#### Task description:
Extract exactly and only the lines of the data below, starting at the line with "Definition example_merged (page" and stopping after the final line.

#### Supplied data:
(* ===== verification/WorkerExample.v ===== *)
(** * Recovery worker: an example

    A worker with one source, the job it claims and the servers it talks to.
    The clock advances by [tick] at every reading; everything else answers at
    once and well. *)
From S2P Require Import Prelude PyValue Sha256 Json DateTime RecoveryCommon.
From S2P Require Import GitObjects Url Collect Observation ObservationTheorems Ledger Coverage.
From S2P Require Import WorkerCommon WorkerTransport WorkerSources WorkerEngine.
From Stdlib Require Import Ascii.

Module WorkerExample.
Import WorkerCommon WorkerTransport WorkerSources WorkerEngine.
Open Scope Z_scope.

Definition example_now : Z :=
  match fromisoformat "2026-08-11T04:00:00+00:00" with Some (t, _) => t | None => 0 end.

Definition example_config : worker_config :=
  Config "https://coordinator.test" "token" "/etc/sources.json" "/state" "worker-1"
    300 20 2097152 200 50 900 30 true.

Definition example_spec : source_spec :=
  Spec "chatgpt" "https://source.test" "SOURCE_TOKEN" "account" ["read"] 900 true.

Definition example_manifest : value :=
  VDict [("schema_version", VStr SOURCE_MANIFEST_SCHEMA);
    ("required_sources", strs ["chatgpt"]); ("optional_sources", VList []);
    ("sources", VList [VDict
      [("source", VStr "chatgpt"); ("endpoint", VStr "https://source.test");
       ("token_env", VStr "SOURCE_TOKEN"); ("identity", VStr "account");
       ("capabilities", strs ["read"])]])].

(** What the adapter's page says: its watermark, its items, the next cursor. *)
Definition example_page (watermark : Z) (raw_items : list value) (next_cursor : option string)
  : value :=
  VDict [("schema_version", VStr SOURCE_PAGE_SCHEMA); ("source", VStr "chatgpt");
    ("captured_at", VStr (format_instant watermark)); ("watermark_at", VStr (format_instant watermark));
    ("items", VList raw_items); ("complete", VBool (negb (is_some next_cursor)));
    ("next_cursor", opt_str next_cursor)].

Definition example_job : items :=
  [("task_type", VStr TASK_TYPE); ("id", VStr "job-1"); ("claimed_by", VNone);
   ("payload", VDict
     [("schema_version", VStr JOB_SCHEMA);
      ("run", VDict [("run_key", VStr "nightly-2026-08-11");
                     ("scheduled_for", VStr "2026-08-11T04:00:00Z")]);
      ("tracking", VDict [("local_cli_task_id", VStr DEFAULT_CLI_TASK_ID)]);
      ("source_contract", VDict []);
      ("forbidden_actions", strs MANDATORY_FORBIDDEN)])].

Definition example_claim : value := VDict [("job", VDict example_job)].

(** The example server puts the documents' names into its bodies. *)
Definition example_env (tick : Z) (page : value) : environment := {|
  reply := λ _ r,
    if ends_with (WorkerTransport.url r) "/claim" then HttpResponse 200 "job"
    else if String.eqb (method r) "GET" then HttpResponse 200 "page" else HttpResponse 200 "{}";
  json_loads := λ body,
    if String.eqb body "job" then Ok example_claim
    else if String.eqb body "page" then Ok page else Ok (VDict []);
  clock := λ h, example_now + tick * Z.of_nat (length (List.filter
    (λ e, match e with ReadClock => true | _ => false end) h));
  elapsed_ms := λ _, 0;
  environ := λ name, if String.eqb name "SOURCE_TOKEN" then Some "token" else None;
  read_json := λ _ _, Some (Ok example_manifest);
  disk := λ _ _, Ok tt;
  fence := λ _ files, Acquired files;
  beats := λ _, [];
  smtp := λ _ _ _, Ok tt;
  message_text := content;
  message_bytes := content;
|}.

Definition nothing_saved : shared_files := Shared None None.
Definition example_world : world := World [] nothing_saved.
Definition done_page : value := example_page example_now [ObservationTheorems.delivered_item] None.

(** The collection of the example's source, and the file its merge writes. *)
Definition example_start : Z := example_now - 102 * 3600 * 1000000.
Definition example_collected (page : value) : result source_collection * world :=
  collect (example_env 0 page) example_config example_spec example_start example_now VNone
    example_world.
Definition example_collections (page : value) : list source_collection :=
  match example_collected page with (Ok c, _) => [c] | _ => [] end.
Definition example_merged (page : value) : items :=
  match _merge_cursor_state (cursor_state []) (example_collections page) example_now with
  | Ok merged => merged
  | Raise _ => []
  end.

(** What the example has gathered, and how its job ends. *)
Definition example_gathered (tick : Z) (page : value) : result gathered * world :=
  gather (example_env tick page) example_config 96 6 example_job example_world.
Definition example_run (tick : Z) (page : value) : result items * world :=
  run (example_env tick page) example_config 96 6 example_job example_world.
Definition example_processed (tick : Z) (page : value) : result bool * world :=
  process_one (example_env tick page) example_config 96 6 example_world.
End WorkerExample.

#### Answer section:
Definition example_merged (page : value) : items :=
  match _merge_cursor_state (cursor_state []) (example_collections page) example_now with
  | Ok merged => merged
  | Raise _ => []
  end.

(** What the example has gathered, and how its job ends. *)
Definition example_gathered (tick : Z) (page : value) : result gathered * world :=
  gather (example_env tick page) example_config 96 6 example_job example_world.
Definition example_run (tick : Z) (page : value) : result items * world :=
  run (example_env tick page) example_config 96 6 example_job example_world.
Definition example_processed (tick : Z) (page : value) : result bool * world :=
  process_one (example_env tick page) example_config 96 6 example_world.
End WorkerExample.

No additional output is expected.